Return the following from the records below: each line, word for word, starting with the line that contains "apply cinv_file; [done|..]." and going on through the line that contains "exists m', l', q', t'.", with nothing outside that range.

########################################

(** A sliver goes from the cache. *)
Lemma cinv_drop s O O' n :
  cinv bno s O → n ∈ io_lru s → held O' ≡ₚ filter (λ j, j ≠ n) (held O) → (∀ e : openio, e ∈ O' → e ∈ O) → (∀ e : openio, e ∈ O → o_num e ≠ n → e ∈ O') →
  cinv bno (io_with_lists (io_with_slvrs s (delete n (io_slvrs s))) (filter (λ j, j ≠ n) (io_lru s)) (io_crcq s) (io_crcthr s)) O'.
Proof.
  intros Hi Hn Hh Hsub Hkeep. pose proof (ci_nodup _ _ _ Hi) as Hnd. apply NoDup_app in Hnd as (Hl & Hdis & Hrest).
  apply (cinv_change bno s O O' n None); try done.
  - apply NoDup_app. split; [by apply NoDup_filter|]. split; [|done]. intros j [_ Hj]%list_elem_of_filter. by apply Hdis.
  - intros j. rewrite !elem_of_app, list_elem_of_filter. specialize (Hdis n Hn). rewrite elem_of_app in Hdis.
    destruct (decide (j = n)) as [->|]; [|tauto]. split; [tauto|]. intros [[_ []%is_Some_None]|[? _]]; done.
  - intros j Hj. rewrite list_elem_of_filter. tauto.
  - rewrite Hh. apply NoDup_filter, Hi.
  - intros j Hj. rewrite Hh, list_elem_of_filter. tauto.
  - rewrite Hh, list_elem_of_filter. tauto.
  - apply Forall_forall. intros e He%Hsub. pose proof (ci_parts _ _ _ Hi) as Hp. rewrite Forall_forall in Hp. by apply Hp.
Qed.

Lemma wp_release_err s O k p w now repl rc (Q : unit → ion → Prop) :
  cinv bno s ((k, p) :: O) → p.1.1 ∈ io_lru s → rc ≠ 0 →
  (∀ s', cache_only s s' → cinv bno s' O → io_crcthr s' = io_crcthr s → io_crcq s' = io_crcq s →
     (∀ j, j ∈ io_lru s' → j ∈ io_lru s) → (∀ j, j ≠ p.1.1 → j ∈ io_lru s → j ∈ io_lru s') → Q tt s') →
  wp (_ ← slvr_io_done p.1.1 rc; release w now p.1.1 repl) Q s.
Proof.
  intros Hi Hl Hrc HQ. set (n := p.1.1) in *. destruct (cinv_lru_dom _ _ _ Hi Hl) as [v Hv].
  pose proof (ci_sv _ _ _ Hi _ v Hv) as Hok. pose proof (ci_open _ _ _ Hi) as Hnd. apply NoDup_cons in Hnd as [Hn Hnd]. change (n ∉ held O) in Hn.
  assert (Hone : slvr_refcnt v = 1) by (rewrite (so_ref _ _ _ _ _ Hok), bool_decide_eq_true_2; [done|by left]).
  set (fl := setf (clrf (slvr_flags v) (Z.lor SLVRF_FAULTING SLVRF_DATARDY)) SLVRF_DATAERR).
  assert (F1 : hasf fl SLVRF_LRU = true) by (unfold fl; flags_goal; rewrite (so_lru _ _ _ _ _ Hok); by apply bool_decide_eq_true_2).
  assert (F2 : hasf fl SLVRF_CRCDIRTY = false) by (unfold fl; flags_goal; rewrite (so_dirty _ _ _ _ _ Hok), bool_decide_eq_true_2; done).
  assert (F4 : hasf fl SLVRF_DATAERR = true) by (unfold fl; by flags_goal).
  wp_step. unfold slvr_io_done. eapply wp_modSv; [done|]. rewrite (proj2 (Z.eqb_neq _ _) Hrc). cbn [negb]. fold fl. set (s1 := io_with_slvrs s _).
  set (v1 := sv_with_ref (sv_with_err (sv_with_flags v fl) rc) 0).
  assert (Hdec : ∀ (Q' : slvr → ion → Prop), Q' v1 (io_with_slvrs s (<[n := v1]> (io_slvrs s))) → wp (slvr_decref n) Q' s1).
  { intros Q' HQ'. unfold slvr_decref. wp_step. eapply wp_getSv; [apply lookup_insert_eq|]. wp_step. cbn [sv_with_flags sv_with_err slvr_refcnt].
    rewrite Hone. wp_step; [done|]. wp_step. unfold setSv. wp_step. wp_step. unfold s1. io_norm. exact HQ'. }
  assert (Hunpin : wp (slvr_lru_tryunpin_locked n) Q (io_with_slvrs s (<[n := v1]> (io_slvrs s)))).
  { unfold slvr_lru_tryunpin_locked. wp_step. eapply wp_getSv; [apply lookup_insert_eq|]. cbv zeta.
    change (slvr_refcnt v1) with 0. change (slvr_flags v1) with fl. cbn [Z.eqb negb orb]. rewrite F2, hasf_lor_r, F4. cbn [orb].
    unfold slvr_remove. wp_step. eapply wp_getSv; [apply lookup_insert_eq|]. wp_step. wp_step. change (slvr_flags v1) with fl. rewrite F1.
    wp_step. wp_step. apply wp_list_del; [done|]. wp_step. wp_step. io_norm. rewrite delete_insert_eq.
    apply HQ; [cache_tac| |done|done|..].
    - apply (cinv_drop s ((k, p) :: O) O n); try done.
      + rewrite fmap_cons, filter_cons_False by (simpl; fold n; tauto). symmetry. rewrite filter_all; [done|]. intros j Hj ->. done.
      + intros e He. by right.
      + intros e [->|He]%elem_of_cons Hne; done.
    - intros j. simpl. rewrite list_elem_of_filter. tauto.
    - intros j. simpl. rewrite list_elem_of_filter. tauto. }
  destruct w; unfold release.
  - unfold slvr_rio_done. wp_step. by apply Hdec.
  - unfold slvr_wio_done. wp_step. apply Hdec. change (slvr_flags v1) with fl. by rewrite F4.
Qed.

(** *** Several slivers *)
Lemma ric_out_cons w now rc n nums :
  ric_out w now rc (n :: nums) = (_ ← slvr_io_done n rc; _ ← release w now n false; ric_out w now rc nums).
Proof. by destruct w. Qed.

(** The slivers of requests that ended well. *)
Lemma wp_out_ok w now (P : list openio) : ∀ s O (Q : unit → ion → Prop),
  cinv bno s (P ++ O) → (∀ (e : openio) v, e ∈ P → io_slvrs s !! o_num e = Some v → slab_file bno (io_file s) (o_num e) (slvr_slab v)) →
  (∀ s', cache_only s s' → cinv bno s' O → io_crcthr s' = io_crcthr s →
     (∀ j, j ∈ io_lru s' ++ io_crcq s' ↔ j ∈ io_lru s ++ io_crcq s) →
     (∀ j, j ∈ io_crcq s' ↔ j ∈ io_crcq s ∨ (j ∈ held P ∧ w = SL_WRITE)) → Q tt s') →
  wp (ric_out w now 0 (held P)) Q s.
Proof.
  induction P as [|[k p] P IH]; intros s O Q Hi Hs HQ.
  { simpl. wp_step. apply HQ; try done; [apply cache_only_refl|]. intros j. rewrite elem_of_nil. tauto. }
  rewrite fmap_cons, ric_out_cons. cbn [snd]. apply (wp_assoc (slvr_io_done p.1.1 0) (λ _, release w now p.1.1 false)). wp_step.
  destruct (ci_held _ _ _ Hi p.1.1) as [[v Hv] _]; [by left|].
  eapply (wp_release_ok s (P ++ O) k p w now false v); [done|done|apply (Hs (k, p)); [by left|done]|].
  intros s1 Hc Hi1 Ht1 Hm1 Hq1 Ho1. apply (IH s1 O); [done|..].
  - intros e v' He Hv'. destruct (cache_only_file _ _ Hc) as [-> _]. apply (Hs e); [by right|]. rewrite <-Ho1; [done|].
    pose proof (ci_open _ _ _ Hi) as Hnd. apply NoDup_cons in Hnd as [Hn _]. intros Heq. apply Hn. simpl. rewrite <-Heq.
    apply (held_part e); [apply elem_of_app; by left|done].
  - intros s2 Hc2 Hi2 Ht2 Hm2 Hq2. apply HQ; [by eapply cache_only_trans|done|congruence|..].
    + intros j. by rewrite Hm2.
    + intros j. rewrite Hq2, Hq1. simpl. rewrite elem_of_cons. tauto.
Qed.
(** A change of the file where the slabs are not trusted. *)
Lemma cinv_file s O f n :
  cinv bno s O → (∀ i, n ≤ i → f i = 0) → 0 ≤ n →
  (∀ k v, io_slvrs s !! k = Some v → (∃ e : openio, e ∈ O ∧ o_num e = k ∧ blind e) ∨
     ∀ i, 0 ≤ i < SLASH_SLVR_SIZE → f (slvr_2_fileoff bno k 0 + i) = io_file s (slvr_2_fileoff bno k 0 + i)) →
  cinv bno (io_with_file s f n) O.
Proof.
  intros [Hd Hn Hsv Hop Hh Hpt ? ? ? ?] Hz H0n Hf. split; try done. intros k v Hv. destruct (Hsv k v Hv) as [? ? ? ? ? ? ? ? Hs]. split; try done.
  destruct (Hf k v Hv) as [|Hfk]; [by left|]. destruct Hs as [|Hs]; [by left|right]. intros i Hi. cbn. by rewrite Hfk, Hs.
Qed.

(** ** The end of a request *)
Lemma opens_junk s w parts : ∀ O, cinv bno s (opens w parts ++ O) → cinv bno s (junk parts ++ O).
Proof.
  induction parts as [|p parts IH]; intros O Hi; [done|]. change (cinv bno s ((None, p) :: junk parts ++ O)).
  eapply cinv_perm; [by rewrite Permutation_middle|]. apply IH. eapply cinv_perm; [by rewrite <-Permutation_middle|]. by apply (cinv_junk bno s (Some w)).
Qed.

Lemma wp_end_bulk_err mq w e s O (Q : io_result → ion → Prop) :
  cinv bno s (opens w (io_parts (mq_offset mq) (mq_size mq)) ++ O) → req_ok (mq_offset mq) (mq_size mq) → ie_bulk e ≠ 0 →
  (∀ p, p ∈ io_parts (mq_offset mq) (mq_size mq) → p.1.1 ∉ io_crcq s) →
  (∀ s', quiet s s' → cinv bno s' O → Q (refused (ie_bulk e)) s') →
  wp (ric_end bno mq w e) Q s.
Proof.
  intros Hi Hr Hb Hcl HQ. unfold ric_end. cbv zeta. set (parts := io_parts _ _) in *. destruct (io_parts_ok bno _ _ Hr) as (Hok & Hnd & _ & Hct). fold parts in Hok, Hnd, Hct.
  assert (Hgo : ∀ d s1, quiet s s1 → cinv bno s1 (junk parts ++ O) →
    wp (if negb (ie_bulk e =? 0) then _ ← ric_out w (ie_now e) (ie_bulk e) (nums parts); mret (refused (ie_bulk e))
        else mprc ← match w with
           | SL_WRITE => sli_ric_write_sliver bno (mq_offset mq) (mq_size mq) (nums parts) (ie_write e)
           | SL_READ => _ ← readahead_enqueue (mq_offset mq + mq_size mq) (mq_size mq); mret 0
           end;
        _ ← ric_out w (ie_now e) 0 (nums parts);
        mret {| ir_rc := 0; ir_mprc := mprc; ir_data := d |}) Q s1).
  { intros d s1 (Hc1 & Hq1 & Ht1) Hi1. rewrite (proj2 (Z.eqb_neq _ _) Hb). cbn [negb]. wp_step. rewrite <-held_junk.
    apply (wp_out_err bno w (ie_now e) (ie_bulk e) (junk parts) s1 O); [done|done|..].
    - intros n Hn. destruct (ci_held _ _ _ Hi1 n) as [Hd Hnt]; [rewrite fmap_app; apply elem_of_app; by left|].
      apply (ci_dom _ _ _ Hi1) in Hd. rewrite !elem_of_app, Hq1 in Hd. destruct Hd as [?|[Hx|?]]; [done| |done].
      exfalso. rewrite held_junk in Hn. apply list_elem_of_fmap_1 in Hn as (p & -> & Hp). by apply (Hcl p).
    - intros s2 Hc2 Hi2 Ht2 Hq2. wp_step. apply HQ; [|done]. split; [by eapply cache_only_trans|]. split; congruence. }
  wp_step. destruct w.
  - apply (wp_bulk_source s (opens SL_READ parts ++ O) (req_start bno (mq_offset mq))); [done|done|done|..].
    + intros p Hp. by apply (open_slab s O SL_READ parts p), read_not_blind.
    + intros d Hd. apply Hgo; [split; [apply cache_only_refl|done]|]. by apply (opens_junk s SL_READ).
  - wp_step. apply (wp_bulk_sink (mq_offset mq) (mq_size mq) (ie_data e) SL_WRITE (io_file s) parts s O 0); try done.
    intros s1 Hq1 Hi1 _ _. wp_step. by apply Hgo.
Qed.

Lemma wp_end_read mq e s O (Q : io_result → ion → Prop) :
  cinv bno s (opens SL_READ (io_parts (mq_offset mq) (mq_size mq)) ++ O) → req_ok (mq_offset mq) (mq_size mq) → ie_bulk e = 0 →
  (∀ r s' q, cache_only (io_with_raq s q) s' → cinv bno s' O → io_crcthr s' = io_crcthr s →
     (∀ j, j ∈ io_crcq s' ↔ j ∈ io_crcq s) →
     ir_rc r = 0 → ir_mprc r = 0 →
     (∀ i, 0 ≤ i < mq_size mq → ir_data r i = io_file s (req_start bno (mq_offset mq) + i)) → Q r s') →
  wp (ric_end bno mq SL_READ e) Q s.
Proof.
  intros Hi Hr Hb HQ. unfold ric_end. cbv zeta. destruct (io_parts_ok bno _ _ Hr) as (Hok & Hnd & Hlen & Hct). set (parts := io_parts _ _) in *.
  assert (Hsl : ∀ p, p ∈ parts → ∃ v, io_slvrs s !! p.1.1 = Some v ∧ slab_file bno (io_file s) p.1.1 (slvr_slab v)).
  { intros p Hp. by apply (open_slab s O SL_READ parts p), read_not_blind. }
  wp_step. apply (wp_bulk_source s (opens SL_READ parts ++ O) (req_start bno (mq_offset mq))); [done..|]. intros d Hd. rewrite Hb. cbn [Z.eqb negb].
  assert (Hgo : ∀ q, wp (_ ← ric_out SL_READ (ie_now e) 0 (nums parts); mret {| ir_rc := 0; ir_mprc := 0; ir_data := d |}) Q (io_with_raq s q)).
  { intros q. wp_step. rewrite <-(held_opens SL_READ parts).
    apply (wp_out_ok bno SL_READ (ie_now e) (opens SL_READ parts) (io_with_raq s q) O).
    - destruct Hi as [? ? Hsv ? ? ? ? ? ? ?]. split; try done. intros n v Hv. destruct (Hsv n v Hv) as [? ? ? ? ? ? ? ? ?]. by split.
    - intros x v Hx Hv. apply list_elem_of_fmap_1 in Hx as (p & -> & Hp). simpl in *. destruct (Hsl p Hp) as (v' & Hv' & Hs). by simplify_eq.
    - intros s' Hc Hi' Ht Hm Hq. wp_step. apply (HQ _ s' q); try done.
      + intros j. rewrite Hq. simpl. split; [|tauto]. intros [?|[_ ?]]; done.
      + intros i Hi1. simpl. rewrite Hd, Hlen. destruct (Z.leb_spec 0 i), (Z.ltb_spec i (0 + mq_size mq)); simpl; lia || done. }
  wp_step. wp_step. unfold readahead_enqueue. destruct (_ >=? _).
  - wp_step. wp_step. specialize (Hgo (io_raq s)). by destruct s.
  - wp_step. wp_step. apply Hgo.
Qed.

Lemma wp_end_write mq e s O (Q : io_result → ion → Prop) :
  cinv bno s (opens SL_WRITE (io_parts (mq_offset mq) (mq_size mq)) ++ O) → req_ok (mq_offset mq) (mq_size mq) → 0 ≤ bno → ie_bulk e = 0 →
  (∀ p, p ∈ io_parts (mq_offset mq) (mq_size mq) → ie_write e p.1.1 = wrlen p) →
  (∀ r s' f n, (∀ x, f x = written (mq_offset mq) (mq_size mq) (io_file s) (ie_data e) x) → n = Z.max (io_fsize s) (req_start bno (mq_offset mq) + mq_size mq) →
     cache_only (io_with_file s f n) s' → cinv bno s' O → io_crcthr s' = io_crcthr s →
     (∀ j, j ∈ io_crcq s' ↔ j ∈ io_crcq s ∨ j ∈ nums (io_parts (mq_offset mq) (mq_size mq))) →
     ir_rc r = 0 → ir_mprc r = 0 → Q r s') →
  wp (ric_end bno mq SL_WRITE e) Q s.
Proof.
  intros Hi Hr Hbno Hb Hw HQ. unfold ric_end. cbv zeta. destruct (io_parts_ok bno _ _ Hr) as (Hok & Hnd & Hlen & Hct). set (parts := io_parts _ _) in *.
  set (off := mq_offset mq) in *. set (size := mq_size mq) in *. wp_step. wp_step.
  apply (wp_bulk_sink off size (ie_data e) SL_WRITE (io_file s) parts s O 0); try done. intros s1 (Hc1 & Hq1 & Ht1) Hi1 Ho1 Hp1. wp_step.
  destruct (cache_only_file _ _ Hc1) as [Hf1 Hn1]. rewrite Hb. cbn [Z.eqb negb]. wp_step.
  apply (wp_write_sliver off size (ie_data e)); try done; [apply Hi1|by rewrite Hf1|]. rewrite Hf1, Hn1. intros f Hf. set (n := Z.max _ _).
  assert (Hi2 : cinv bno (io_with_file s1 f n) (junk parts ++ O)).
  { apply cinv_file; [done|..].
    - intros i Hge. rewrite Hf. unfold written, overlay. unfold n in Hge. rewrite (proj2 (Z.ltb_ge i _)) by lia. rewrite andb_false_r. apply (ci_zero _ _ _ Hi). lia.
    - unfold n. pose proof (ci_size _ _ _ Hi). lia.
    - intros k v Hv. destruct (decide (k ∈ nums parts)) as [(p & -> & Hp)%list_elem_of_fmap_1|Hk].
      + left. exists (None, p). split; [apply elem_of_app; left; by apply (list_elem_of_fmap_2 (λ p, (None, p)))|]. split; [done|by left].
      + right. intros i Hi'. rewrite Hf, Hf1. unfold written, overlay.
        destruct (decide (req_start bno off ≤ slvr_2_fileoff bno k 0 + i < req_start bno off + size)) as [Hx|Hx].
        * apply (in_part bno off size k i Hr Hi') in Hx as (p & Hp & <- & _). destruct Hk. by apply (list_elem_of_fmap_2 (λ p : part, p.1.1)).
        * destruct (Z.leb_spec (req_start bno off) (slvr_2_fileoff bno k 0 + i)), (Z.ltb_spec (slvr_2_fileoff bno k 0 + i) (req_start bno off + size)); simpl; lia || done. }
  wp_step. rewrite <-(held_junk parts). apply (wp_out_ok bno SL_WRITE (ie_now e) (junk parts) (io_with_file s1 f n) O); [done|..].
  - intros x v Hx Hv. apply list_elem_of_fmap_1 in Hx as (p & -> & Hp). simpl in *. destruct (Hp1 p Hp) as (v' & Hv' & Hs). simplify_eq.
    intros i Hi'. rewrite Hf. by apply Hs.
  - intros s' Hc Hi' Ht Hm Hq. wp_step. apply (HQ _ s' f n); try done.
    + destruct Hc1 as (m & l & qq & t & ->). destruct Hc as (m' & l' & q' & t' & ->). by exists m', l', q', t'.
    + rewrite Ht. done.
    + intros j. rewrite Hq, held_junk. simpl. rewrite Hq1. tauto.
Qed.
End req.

########################################

EXERCISE OUTPUT ▸
  { apply cinv_file; [done|..].
    - intros i Hge. rewrite Hf. unfold written, overlay. unfold n in Hge. rewrite (proj2 (Z.ltb_ge i _)) by lia. rewrite andb_false_r. apply (ci_zero _ _ _ Hi). lia.
    - unfold n. pose proof (ci_size _ _ _ Hi). lia.
    - intros k v Hv. destruct (decide (k ∈ nums parts)) as [(p & -> & Hp)%list_elem_of_fmap_1|Hk].
      + left. exists (None, p). split; [apply elem_of_app; left; by apply (list_elem_of_fmap_2 (λ p, (None, p)))|]. split; [done|by left].
      + right. intros i Hi'. rewrite Hf, Hf1. unfold written, overlay.
        destruct (decide (req_start bno off ≤ slvr_2_fileoff bno k 0 + i < req_start bno off + size)) as [Hx|Hx].
        * apply (in_part bno off size k i Hr Hi') in Hx as (p & Hp & <- & _). destruct Hk. by apply (list_elem_of_fmap_2 (λ p : part, p.1.1)).
        * destruct (Z.leb_spec (req_start bno off) (slvr_2_fileoff bno k 0 + i)), (Z.ltb_spec (slvr_2_fileoff bno k 0 + i) (req_start bno off + size)); simpl; lia || done. }
  wp_step. rewrite <-(held_junk parts). apply (wp_out_ok bno SL_WRITE (ie_now e) (junk parts) (io_with_file s1 f n) O); [done|..].
  - intros x v Hx Hv. apply list_elem_of_fmap_1 in Hx as (p & -> & Hp). simpl in *. destruct (Hp1 p Hp) as (v' & Hv' & Hs). simplify_eq.
    intros i Hi'. rewrite Hf. by apply Hs.
  - intros s' Hc Hi' Ht Hm Hq. wp_step. apply (HQ _ s' f n); try done.
    + destruct Hc1 as (m & l & qq & t & ->). destruct Hc as (m' & l' & q' & t' & ->). by exists m', l', q', t'.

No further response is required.